What the task asks => What lines in the records below contain the string "timeout"? Copy every one.
Provided information Start Marker
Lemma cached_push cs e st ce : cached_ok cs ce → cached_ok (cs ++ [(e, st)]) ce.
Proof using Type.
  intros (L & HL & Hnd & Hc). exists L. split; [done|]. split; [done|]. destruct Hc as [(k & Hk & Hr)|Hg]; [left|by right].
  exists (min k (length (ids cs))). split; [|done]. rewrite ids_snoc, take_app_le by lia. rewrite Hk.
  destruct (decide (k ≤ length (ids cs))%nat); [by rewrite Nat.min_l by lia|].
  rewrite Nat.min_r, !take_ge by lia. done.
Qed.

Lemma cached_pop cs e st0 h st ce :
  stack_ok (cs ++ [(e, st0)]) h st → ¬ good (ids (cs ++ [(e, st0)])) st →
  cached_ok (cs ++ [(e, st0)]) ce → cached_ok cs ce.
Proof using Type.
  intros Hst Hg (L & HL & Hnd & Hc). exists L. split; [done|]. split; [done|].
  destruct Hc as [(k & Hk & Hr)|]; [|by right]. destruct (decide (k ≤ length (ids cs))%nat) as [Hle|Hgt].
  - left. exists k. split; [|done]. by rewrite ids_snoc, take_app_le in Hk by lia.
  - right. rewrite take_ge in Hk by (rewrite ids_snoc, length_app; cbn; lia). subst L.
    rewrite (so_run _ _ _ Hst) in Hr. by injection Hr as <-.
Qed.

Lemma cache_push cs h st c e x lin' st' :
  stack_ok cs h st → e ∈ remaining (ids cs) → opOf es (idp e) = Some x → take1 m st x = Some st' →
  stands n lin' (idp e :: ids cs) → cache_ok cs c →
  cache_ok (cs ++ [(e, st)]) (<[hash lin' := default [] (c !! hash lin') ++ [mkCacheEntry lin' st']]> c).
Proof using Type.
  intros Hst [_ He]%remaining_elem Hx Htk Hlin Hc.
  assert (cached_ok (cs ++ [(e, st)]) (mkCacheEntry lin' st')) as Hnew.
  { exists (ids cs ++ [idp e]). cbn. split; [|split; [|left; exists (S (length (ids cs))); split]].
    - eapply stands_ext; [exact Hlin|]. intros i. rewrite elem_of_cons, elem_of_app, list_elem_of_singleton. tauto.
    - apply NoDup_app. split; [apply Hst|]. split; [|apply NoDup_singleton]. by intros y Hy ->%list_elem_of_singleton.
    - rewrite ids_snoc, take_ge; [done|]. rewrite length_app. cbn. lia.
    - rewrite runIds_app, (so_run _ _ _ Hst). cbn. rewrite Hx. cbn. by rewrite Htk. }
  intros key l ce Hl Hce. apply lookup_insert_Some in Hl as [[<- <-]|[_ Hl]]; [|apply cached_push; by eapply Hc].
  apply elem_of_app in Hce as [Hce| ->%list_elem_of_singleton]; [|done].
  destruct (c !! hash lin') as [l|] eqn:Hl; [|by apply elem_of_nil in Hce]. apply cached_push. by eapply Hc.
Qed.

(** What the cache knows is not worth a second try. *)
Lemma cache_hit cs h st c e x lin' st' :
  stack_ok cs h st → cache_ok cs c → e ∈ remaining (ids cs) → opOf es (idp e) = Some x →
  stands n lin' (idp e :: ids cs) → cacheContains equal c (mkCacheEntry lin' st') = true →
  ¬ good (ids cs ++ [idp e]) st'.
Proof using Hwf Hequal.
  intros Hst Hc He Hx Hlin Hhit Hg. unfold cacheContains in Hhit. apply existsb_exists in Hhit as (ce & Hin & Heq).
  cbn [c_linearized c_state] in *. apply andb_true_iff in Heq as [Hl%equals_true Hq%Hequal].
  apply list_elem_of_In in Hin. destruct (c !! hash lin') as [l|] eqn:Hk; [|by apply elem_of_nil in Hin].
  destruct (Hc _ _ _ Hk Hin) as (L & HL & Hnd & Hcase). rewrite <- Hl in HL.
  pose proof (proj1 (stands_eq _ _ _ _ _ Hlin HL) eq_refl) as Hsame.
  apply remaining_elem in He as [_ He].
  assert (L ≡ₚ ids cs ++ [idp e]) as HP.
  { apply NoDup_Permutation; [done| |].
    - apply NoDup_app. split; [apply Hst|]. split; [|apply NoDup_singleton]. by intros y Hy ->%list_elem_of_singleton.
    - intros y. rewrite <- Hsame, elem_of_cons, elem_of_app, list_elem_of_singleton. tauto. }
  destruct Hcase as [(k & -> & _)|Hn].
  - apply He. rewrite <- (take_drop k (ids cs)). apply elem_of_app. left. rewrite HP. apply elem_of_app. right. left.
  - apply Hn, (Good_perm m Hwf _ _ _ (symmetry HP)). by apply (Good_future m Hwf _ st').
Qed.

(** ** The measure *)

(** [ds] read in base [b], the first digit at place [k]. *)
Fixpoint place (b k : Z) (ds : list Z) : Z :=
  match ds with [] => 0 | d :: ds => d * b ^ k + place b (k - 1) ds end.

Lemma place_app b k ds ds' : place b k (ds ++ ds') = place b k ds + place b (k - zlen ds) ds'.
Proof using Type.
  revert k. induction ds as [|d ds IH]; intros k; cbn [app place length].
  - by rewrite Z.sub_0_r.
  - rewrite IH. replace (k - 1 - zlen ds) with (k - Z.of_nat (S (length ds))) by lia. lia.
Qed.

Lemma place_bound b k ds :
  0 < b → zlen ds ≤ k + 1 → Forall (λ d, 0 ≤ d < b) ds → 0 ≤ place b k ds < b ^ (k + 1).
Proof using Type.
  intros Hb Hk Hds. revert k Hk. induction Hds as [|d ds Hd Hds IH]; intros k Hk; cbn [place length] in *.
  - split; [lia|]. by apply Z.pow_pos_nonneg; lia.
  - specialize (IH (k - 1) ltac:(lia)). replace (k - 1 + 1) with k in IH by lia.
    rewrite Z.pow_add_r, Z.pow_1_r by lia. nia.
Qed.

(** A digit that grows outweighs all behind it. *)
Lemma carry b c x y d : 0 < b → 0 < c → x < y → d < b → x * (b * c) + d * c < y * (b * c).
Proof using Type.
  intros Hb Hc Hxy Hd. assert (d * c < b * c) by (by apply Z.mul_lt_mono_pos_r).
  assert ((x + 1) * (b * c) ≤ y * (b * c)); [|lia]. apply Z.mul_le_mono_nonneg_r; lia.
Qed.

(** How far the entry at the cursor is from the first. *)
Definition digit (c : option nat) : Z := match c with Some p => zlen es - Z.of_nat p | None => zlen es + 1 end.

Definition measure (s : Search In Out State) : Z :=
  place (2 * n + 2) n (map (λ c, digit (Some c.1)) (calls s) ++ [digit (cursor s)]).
Provided information End Marker
Provided information Start Marker
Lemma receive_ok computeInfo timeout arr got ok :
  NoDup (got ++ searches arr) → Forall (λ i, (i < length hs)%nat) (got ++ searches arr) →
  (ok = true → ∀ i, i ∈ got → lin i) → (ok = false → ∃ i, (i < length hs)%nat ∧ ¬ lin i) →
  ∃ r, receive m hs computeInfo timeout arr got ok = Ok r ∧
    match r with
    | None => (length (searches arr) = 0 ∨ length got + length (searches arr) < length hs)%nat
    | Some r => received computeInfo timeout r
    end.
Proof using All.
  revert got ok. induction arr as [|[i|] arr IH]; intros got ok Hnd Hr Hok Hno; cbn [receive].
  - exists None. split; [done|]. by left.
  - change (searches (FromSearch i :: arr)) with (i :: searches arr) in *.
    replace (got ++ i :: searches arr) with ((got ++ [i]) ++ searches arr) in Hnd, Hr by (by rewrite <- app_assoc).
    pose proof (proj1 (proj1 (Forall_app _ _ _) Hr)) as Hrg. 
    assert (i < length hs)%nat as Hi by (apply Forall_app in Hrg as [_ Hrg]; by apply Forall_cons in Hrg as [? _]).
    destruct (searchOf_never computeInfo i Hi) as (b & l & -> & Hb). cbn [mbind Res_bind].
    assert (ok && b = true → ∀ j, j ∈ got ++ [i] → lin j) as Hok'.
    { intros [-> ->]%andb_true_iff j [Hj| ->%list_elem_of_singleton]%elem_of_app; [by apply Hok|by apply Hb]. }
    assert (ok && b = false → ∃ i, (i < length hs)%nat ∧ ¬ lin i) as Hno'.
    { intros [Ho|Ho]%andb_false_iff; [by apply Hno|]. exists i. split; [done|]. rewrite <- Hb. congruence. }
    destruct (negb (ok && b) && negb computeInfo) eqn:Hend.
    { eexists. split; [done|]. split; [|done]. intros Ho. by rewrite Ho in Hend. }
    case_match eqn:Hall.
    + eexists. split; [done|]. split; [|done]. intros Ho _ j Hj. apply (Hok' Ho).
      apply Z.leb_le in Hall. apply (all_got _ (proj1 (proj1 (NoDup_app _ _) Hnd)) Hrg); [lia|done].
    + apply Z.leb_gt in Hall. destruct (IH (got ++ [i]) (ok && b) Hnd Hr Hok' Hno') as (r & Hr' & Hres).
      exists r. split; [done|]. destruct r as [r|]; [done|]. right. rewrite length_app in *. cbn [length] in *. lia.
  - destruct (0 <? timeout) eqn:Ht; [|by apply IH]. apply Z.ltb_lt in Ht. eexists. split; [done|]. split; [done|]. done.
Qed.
Provided information End Marker
Provided information Start Marker
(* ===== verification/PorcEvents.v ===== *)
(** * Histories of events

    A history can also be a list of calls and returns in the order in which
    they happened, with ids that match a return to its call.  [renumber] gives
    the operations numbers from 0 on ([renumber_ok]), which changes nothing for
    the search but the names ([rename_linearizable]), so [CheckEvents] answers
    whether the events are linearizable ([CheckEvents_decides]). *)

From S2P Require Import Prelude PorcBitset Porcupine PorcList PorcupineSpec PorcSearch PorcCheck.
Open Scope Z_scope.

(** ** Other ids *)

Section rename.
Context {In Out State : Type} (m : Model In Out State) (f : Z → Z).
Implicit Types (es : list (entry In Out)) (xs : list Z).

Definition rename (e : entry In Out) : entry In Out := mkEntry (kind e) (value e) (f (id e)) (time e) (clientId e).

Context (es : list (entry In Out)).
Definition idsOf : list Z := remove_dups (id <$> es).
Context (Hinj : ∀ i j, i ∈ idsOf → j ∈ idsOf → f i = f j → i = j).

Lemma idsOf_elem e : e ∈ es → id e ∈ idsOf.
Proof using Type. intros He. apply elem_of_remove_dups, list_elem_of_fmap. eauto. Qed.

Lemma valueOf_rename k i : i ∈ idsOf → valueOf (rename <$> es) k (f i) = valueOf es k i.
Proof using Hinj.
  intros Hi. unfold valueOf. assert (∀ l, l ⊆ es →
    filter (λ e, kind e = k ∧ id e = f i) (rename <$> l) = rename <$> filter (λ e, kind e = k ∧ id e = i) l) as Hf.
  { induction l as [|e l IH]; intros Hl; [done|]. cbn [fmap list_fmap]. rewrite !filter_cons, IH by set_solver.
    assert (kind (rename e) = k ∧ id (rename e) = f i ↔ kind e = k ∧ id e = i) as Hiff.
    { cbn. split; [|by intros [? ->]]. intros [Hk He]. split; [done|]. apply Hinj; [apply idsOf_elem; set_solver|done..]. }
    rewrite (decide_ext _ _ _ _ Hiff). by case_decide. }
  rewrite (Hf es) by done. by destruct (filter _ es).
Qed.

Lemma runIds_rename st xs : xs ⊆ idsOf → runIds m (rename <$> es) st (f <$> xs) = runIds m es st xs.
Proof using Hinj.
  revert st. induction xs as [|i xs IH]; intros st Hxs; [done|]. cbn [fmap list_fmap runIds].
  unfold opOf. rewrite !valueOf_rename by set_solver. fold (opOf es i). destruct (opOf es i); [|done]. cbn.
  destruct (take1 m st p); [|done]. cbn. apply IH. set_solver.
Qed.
Provided information End Marker
Response =>
Lemma receive_ok computeInfo timeout arr got ok :
  ∃ r, receive m hs computeInfo timeout arr got ok = Ok r ∧
    | Some r => received computeInfo timeout r
  - destruct (0 <? timeout) eqn:Ht; [|by apply IH]. apply Z.ltb_lt in Ht. eexists. split; [done|]. split; [done|]. done.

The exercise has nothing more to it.